Secondo l’esperto, questo rappresenterebbe il miglior risultato per i mercati nel medio termine, con riforme fiscali e investimenti strategici a sostegno delle azioni. Lo yen potrebbe trovare sostegno nonostante una Bank of Japan accomodante, grazie a un graduale aumento dei tassi reali. Inoltre, la volatilità del mercato obbligazionario, attualmente sotto pressione, potrebbe attenuarsi dopo il voto.
Scenario 1: il trionfo del PLD e i vincoli nascosti
In caso di vittoria decisiva del Partito Liberal Democratico (PLD) da solo o in coalizione con Ishin, il Primo Ministro Sanae Takaichi vedrebbe rafforzato il suo mandato. Tuttavia, Kochugovindan invita a guardare oltre la sua reputazione di falco fiscale.

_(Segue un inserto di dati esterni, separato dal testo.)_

(** * SVG batch fixers of botserver: a shallow embedding and its properties

    The scripts under review rewrite SVG files as plain text, with Python's
    [re] module and [str] methods.  The embedding below follows them line by
    line:

    - text is a list of 8-bit characters (code points 0..255);
    - a regular expression is a list of atoms, run by a backtracking matcher
      that tries alternatives in the order of Python's engine (greedy
      repetitions give characters back one at a time);
    - [re.sub], [re.search], [str.replace], [str.split], [str.strip] and the
      like are functions on text;
    - files live in a finite map from path to content; [open] can raise, and
      a raised exception is threaded through a small state-and-error monad.

    In string literals of this file the backquote character stands for the
    double quote of the Python source (see [txt]).

    Two things the concrete transformations and the first disk operations
    leave out are put back where a statement depends on them.  Python's
    [int] and [str] raise beyond 4300 digits, which [int_of_text] and
    [str_of_N] do not: the statements about what the loops write are made
    over any transformation, raising or not.  [open(p, `w`)] truncates the
    file before anything is written, so a write can fail with the file
    already emptied: the loops over any transformation take such late
    failures as a further parameter. *)

From Stdlib Require Import Ascii String ZArith NArith Lia Bool.
From Stdlib Require Import DecimalString DecimalN DecimalZ DecimalPos DecimalFacts.
From stdpp Require Import gmap strings list.

Local Open Scope list_scope.
(** [toggleDayStatus(classId, day, month, year, type)] on the stores and
    the objects they inherit from. *)
Definition toggleDayStatus (h : Heap) (classId : string) (day month year : Z)
    (type : string) : Heap :=
  let key := monthKey year month in
  if bool_decide (type = "absent")
  then
    let r := toggleIn (attendanceData (stores h)) (shared h) classId key day in
    {| stores := {| attendanceData := r.1; offDaysData := offDaysData (stores h) |};
       shared := r.2 |}
  else
    let r := toggleIn (offDaysData (stores h)) (shared h) classId key day in
    {| stores := {| attendanceData := attendanceData (stores h); offDaysData := r.1 |};
       shared := r.2 |}.

(** The handler of a clickable cell:
    [toggleDayStatus(classId, day, month, year, 'absent')]. *)
Definition clickCell (h : Heap) (classId : string) (month year day : Z) : Heap :=
  toggleDayStatus h classId day month year "absent".

(** [getMonthlyStats(classId, month, year)], its two reads along the
    prototype chain. *)
Definition getMonthlyStats (semesterStart semesterEnd : Date) (h : Heap)
    (classId : string) (month year : Z) (today : Date) : Counts :=
  let key := monthKey year month in
  let absents := lookupDays (shared h) (attendanceData (stores h)) classId key in
  let offs := lookupDays (shared h) (offDaysData (stores h)) classId key in
  let '(startDay, endDay) := dayRange semesterStart semesterEnd year month today in
  countDays year month offs absents startDay endDay noCounts.

(** No day is read both as absent and as off. *)
Definition mutuallyExclusive (h : Heap) : Prop :=
  ∀ (classId key : string) (d : Z),
    ¬ (d ∈ lookupDays (shared h) (attendanceData (stores h)) classId key
       ∧ d ∈ lookupDays (shared h) (offDaysData (stores h)) classId key).

(** The script starts with two empty stores. *)
Definition start : Heap :=
  {| stores := {| attendanceData := ∅; offDaysData := ∅ |}; shared := pristine |}.

(** [loadAttendanceData] leaves an empty object for each class of the page
    when the server has no data, or cannot be reached. *)
Definition loadedEmpty : Heap :=
  {| stores := {| attendanceData := {[ "cs301" := ∅; "cs302" := ∅ ]};
                  offDaysData := {[ "cs301" := ∅; "cs302" := ∅ ]} |};
     shared := pristine |}.

End Proto.

(** ** The range of dates

    The calendar years all of whose days are dates of a [Date] object
    (time values of at most 8.64e15 ms on either side of 1970, a day being
    left for the offset of local time), and in which integers are exact in
    binary64. *)
Definition maxTime : Z := 8640000000000000.

Definition inDateRange (t : Date) : Prop :=
  - maxTime + msPerDay <= t <= maxTime - msPerDay.

Definition dateYear (year : Z) : Prop := -271000 <= year <= 275000.

(** ** Arrays kept by toggles *)

(** An array of days in strictly ascending order. *)
Definition ascending (l : list Z) : Prop := StronglySorted Z.lt l.

(** Every array of both stores is strictly ascending. *)
Definition ascendingStores (data : AppData) : Prop :=
  ∀ (classId key : string),
    ascending (lookupDays (attendanceData data) classId key)
    ∧ ascending (lookupDays (offDaysData data) classId key).

(** The class and the month key have entries in [st]. *)
Definition hasEntry (st : Store) (classId key : string) : Prop :=
  ∃ byMonth, st !! classId = Some byMonth ∧ is_Some (byMonth !! key).

(** ** Month navigation *)

(** [classState[classId]]: the month a class view shows. *)
Record ViewState := {
  viewMonth : Z;
  viewYear : Z
}.

(** [while (m < 0) { m += 12; y -= 1; }]; [None] when the fuel runs out. *)
Fixpoint normalizeBelow (fuel : nat) (m y : Z) : option (Z * Z) :=
  if m <? 0 then
    match fuel with
    | O => None
    | S fuel' => normalizeBelow fuel' (m + 12) (y - 1)
    end
  else Some (m, y).

(** [while (m > 11) { m -= 12; y += 1; }] *)
Fixpoint normalizeAbove (fuel : nat) (m y : Z) : option (Z * Z) :=
  if 11 <? m then
    match fuel with
    | O => None
    | S fuel' => normalizeAbove fuel' (m - 12) (y + 1)
    end
  else Some (m, y).

(** The two loops one after the other, on integers that binary64 holds
    exactly (below 2^53 in size; from 2^58 on a pass of the code leaves [m]
    as it is and the loop does not end).  Each pass moves [m] by 12 toward
    0..11, so [|m|] passes are enough. *)
Definition normalizeMonth (m y : Z) : option (Z * Z) :=
  match normalizeBelow (Z.to_nat (Z.abs m)) m y with
  | Some (m1, y1) => normalizeAbove (Z.to_nat (Z.abs m1)) m1 y1
  | None => None
  end.

Section Navigation.
(* ===== verification/Prelude.v ===== *)
(** * DLQ (download queue): a verification development for the Go daemon and its client

    DLQ is a headless download queue.  The daemon [dlqd] keeps jobs in a SQLite database, a
    runner resolves each job's URL (MEGA, Webshare or a direct link), hands it to aria2 over
    RPC, polls aria2, and decrypts or extracts what was downloaded; an HTTP API and the
    [dlq] command line create and steer the jobs.  This library models the Go code of both
    programs, statement by statement, and proves what makes them correct, each component by
    itself and the components together: a command typed by the user, sent over HTTP to the
    daemon, and what the daemon's threads make of it in any interleaving.

    ** The parts, and where they are

    - Go's standard library, as far as the code calls it: [GoStrings] (strings, strconv),
      [GoTime] (UTC time text), [GoPath] (path/filepath), [GoUrl] (net/url), [GoFloat]
      (float64 and reading a decimal), [GoJson] (unicode/utf8 and encoding/json, both ways),
      [GoBase64] (encoding/base64), [GoError] (errors, with the repository's error variables),
      [Files] (os, on a file system of names, inodes and handles), [Aes] and [AesInv]
      (crypto/aes, the counter mode and block chaining of crypto/cipher).  Go strings are byte
      strings.  The lower-case table of package unicode is data, not code: it is the class
      [Unicode].
    - [Schema]: the tables [jobs] and [job_events] as a record [Db] of lists in rowid order
      with the AUTOINCREMENT counters, and the status constants of internal/queue/store.go;
      [DbOpen]: internal/db/db.go, opening and migrating a database.
    - [Effects]: the language of the model.  A function of the code is a [prog]: a tree of
      calls to the clock, SQLite, aria2, the network, the operating system, the files the
      decryptor works on, child processes and the runner's shared memory, or a panic.  [run]
      executes one program alone; [pool_step] interleaves any number of them one call (or one
      transaction) at a time, starts the goroutines they spawn, and may kill and restart the
      process.  The environment [Env] answers every call and may fail any SQL statement; a
      theorem that needs more of it says so ([no_faults]: no statement fails except for a
      violated constraint).  [safe] is the step-wise invariant rule, [quiet] what resolvers
      and decryptors satisfy.
    - [Aria2]: internal/downloader/aria2.go, the JSON-RPC client; [AriaRefine]: a program over
      the interface [Downloader] refined by the same program with that client.
    - [Settings]: internal/api/settings.go, with the file it keeps; [Status], [Paths]:
      status.go and paths.go; [DaemonEnv]: the environment variables of cmd/dlqd/main.go.
    - [Store]: store.go, one program per method, an UPDATE being a function on rows;
      [StoreInv] has the invariant [DbOk] of the tables and the classes [StoreSafe] and
      [StorePurge], the interface the service and the runner are verified against;
      [StoreSpec] what the methods do; [Wp] the weakest-precondition rules the later files
      use; [StoreMap]: the store's contract, a finite map from ids to rows with their logs,
      and the refinement.
    - [Archive]: archive_decryptor.go; [Resolver], [MegaResolver], [Webshare]: internal/resolver,
      the registry with the direct links and the two sites.
    - [Service]: service.go, the methods the API calls.
    - [Api]: internal/api/http.go, every handler and the routing, over requests whose bodies
      are decoded; [ApiSpec]: what the handlers answer; [ApiJson], [ApiWire]: the bodies as
      texts, the server over texts, and [connect], a client program with the server at the
      other end of its connection.
    - [CliFormat], [CliFlags], [Cli]: cmd/dlq, its tables and durations, its arguments, and all
      its commands; [CliReach]: which addresses reach the daemon; [CliApi]: commands and
      daemon together.
    - [MegaCrypto], [MegaLink], [MegaDecrypt]: mega_decryptor.go: the checksum calculator and
      the content key, the link, and the in-place decryption; [MegaDecryptSpec]: what that
      does to the files under any faults.
    - [Runner]: runner.go; [RunnerInv]: it keeps any invariant the store promises;
      [RunnerSpec]: what its steps do; [Rows]: the rule for its loops over jobs; [Dispatch]: the
      decision on a finished download and who gets it; [Poll]: what a poll of aria2 does;
      [Tick]: a whole tick, phase by phase; [Progress]: no queued job starves.
    - [Daemon]: cmd/dlqd/main.go, start-up and wiring, and what the daemon as it is wired asks
      aria2 for.
    - [System]: HTTP requests, ticks, the runner's loop and decrypt goroutines as one pool;
      [History]: what no run forgets; [Rely]: threads that know something the others keep;
      [Retries]: the daemon gives up in time; [Orphan]: what a restart leaves behind;
      [Goroutines]: the accounts of the decrypt semaphore and the pending set.

    ** How they correspond to the code

    A Go result pair [(x, err)] is [res X]; [if err != nil { return err }] is [<-?]; an
    ignored error ([_ = f()]) is a plain sequence.  A [sql.NullString] is an option.  Times
    are the seconds their RFC 3339 text denotes.  A [for range] loop is [for_each].  A slice
    out of range is [None] in a pure function and [Panic] in a program.  A struct that
    encoding/json decodes is a list of fields, each with what a value does to it.  Lines
    written to the process log are left out.  Fields and functions keep the names of the code;
    where a method of [Service] is named like one of [Store], or one of cmd/dlq like one of
    cmd/dlqd, the file tells them apart.

    ** What the theorems show

    Safety of the whole ([System.reachable_DbOk], [History.nothing_forgotten],
    [Goroutines.decrypt_discipline]): in every interleaving, with any failure and restarts,
    the tables stay well formed, a job keeps its identity and the log only grows, no job has
    two decrypt goroutines and no more of them work than there are workers.  The runner
    ([RunnerSpec], [Dispatch], [Poll], [Tick], [Progress],
    [Retries]): a claimed job is always settled, none is tried more
    often than it may be, a tick ends, respects the
    concurrency setting and uses it, no queued job waits for ever, a poll moves every row as
    aria2's answer says, finished downloads get the post-processing their row calls for, a decrypt
    goroutine settles its job and forgets the password, an archive
    waits exactly for its missing parts, the remaining time never overflows.  The store
    ([StoreSpec], [StoreMap], [DbOpen]): it is a map from ids to jobs with their logs, claiming
    is first come first served and loses nothing on a failure, a purge is atomic, opening a
    database of an earlier version brings it to the schema and loses nothing.  The requests
    ([Service]): every branch of creating, retrying, removing, pausing and resuming, and that
    the event log hides the password and the URL's key.  The API ([Settings], [Api], [ApiSpec]):
    responses are well typed, only POST requests change anything, unknown jobs and refused
    paths get their status and change nothing, settings stay in bounds and survive a restart,
    and the directory browser agrees with the queue on the directories jobs may use.  The
    client ([CliFlags], [CliApi]): its arguments mean what they say in any order, and the
    commands on jobs, add, status and settings do to the daemon's tables exactly what they
    promise and show exactly what happened.  The neighbours ([Aria2], [AriaRefine],
    [MegaResolver], [Webshare], [Daemon]): requests and answers survive the wire, everything
    proved over the interface of the downloader holds with the client, a MEGA link resolves to
    the file's own name, and a job's download goes to its own directory with its own options.
    Files ([Paths], [Archive]): output directories stay in the allowed roots, names stay in
    their directory, the volumes of a multipart archive agree on their set and their first
    volume.  The MEGA decryptor ([MegaCrypto], [MegaDecryptSpec]): the streamed checksum is that
    of the whole file, a file is replaced by its verified plaintext or left alone whatever
    fails, and a link's key decrypts what was encrypted under it.  Some theorems state what
    the code does against its intent: a removal during resolving is lost
    ([System.removal_lost]), a job that was being resolved when the daemon stopped stays so
    ([Orphan.resolving_forever]), a hundred completed jobs with a password keep the later ones from
    post-processing while auto-decrypt is off ([Dispatch.postprocess_starves]), certain non-ASCII file names panic the daemon
    ([RunnerSpec.finished_download_panics]), a resolver's name ".." escapes the output
    directory ([Paths.sanitizeFilename_dotdot]), a URL that does not parse is logged with its
    key ([Service.redactURLForLog_spec]), a share link of Webshare whose file name looks like an
    ident is resolved under the name ([Webshare.share_link_ident]), and a decryption repeated
    after a crash encrypts the file again ([MegaDecryptSpec.decrypting_twice]).

    ** Bounds and fuel

    [ClaimNextQueued] loops when another connection takes the row between its two
    statements; a transaction is one turn of the pool, so the first iteration decides and its
    64 units of fuel are never used up ([StoreSpec.ClaimNextQueued_spec]).  The loop of a
    tick has its fuel as an argument; one more than the number of jobs is enough
    ([Tick.tick_spec]).  [Runner.Start] and [Cli.status_loop] run for ever in the
    code; they take the number of their rounds.  The decryptor's reading loop needs a unit
    more than the file has bytes, since every read but the last returns some.  The JSON
    decoder goes by the length of its text and stops at encoding/json's 10000 levels.
    Integers are Go's 64-bit [int]; [wrap64] is written where the code subtracts, and ids are
    refused beyond the maximum as SQLite does.

    ** What is not modelled

    Decoding XML and the wording of the errors of encoding/json and strconv are arguments
    ([XmlDecoder], [JsonErrors], [WireTexts]).  Listening on TCP, the process log and the bodies
    net/http itself writes with redirects and unknown paths are left out, and the client does
    not follow a redirect (the daemon sends them for paths that are not clean only); so are the terminal's
    column widths, the text %v writes for a decoded value, and what goes to standard error: a
    line the client shows is kept as its parts.  The files of [Files] are those the MEGA
    decryptor works on: what aria2 and the extraction tools write, and the checks for a file's
    existence, are answers of the environment.  The web front end and the browser scripts are
    not Go code and are left out. *)

From Stdlib Require Export Ascii String ZArith Lia.
From stdpp Require Export base tactics decidable option list list_numbers numbers strings gmap sorting.

(** ** Tactics shared by every file *)

(** Case analysis on every [if]/[match] whose scrutinee is a boolean test. *)
Ltac case_bool :=
  match goal with
  | |- context [if ?b then _ else _] => destruct b eqn:?
  | H : context [if ?b then _ else _] |- _ => destruct b eqn:?
  end.

(** Turn boolean facts into propositions, everywhere. *)
Ltac bool_prop :=
  repeat match goal with
  | H : (_ && _)%bool = true |- _ => apply andb_prop in H; destruct H
  | H : (_ || _)%bool = false |- _ => apply orb_false_elim in H; destruct H
  | H : negb _ = true |- _ => apply negb_true_iff in H
  | H : negb _ = false |- _ => apply negb_false_iff in H
  | H : (_ =? _)%Z = true |- _ => apply Z.eqb_eq in H
  | H : (_ =? _)%Z = false |- _ => apply Z.eqb_neq in H
  | H : (_ <? _)%Z = true |- _ => apply Z.ltb_lt in H
  | H : (_ <? _)%Z = false |- _ => apply Z.ltb_ge in H
  | H : (_ <=? _)%Z = true |- _ => apply Z.leb_le in H
  | H : (_ <=? _)%Z = false |- _ => apply Z.leb_gt in H
  | H : String.eqb _ _ = true |- _ => apply String.eqb_eq in H
  | H : String.eqb _ _ = false |- _ => apply String.eqb_neq in H
  | H : Ascii.eqb _ _ = true |- _ => apply Ascii.eqb_eq in H
  | H : Ascii.eqb _ _ = false |- _ => apply Ascii.eqb_neq in H
  | H : bool_decide _ = true |- _ => apply bool_decide_eq_true in H
  | H : bool_decide _ = false |- _ => apply bool_decide_eq_false in H
  end.

(** stdpp stops [simpl] at string concatenation; the byte-level lemmas here need it. *)
#[global] Arguments String.append : simpl nomatch.

(** Byte tests stay folded until both bytes are known. *)
#[global] Arguments Ascii.eqb !_ !_ / : simpl nomatch.

(** The development's hint database: invariants of single steps, closed by [eauto with dlq]. *)
Create HintDb dlq.

(** ** Record update

    [r <| field := v |>] is [r] with [field] set.  An instance of [Assign] per field is
    derived from the list of the record's projections. *)

Class Assign {R T : Type} (field : R -> T) := assign : T -> R -> R.

Declare Scope row_scope.
Delimit Scope row_scope with row.
#[global] Open Scope row_scope.
Notation "r <| field := v |>" := (assign (field := field) v r)
  (at level 1, left associativity, field at level 0, v at level 200,
   format "r  <| field  :=  v |>") : row_scope.

(** Builds [mk (f1 r) ... v ... (fn r)] from [(mk, f1, ..., fn)], with [v] for [field]. *)
Ltac record_with fields field v r :=
  lazymatch fields with
  | (?rest, ?c) =>
      let f := record_with rest field v r in
      lazymatch constr:((c, field)) with
      | (?x, ?x) => constr:(f v)
      | _ => constr:(f (c r))
      end
  | ?mk => constr:(mk)
  end.

Ltac derive_assign fields :=
  lazymatch goal with
  | |- Assign ?field =>
      let v := fresh "v" in
      let r := fresh "r" in
      hnf; intros v r;
      let t := record_with fields field v r in
      exact t
  end.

“Sebbene Takaichi abbia la reputazione di favorire una politica fiscale molto espansiva, il suo tono da quando è diventata primo ministro e i dettagli del pacchetto economico suggeriscono un approccio conservativo”, spiega l’economista. Potenti fazioni interne al PLD, come quella guidata da Taro Aso, agirebbero da freno. “La fazione guidata da Aso… si è opposta a qualsiasi forma di riduzione dell’imposta sui consumi. La misura sarà molto probabilmente accantonata”.
In politica estera, le tensioni con la Cina rimarrebbero invariate, con rischi per la crescita derivanti da possibili restrizioni commerciali.
Scenario 2: vittoria risicata e concessioni pericolose
Se il PLD conquistasse seggi ma senza raggiungere la maggioranza assoluta, la capacità di Takaichi di decidere in materia di bilancio sarebbe limitata.
*”Una vittoria risicata del PLD limiterebbe la capacità di Takaichi di prendere decisioni in materia di bilancio”*, sottolinea Kochugovindan. I necessari compromessi con l’opposizione potrebbero portare a *”concessioni fiscali periodiche che aumenterebbero il deficit e rallenterebbero o invertirebbero il calo del rapporto debito/PIL”.
In questo contesto, una riduzione temporanea dell’imposta sui prodotti alimentari diventerebbe più probabile, una misura difficile da abolire in seguito e fonte di preoccupazione per gli investitori preoccupati dalla sostenibilità del debito.
Scenario 3: la sconfitta e l’incognita della coalizione
Lo scenario più turbolento per i mercati sarebbe una sconfitta del partito di governo. Takaichi ha promesso di dimettersi, aprendo una fase di forte incertezza.
“Nell’eventualità di un tale scenario, Takaichi ha promesso di dimettersi, innescando così una fase di forte incertezza politica”, ricorda l’analista di Aberdeen. I negoziati per una nuova coalizione potrebbero portare a esiti molto diversi, incluso l’ingresso di partiti “tipicamente meno attenti alla sostenibilità del debito pubblico”.
“Nel momento in cui scriviamo, l’opinione prevalente è che Takaichi rimarrà al potere. Di conseguenza, uno scenario di questo tipo è quello che potrebbe generare maggiori turbolenze sui mercati”, conclude Sree Kochugovindan, evidenziando come la stabilità politica rimanga il fattore chiave per la fiducia degli investitori.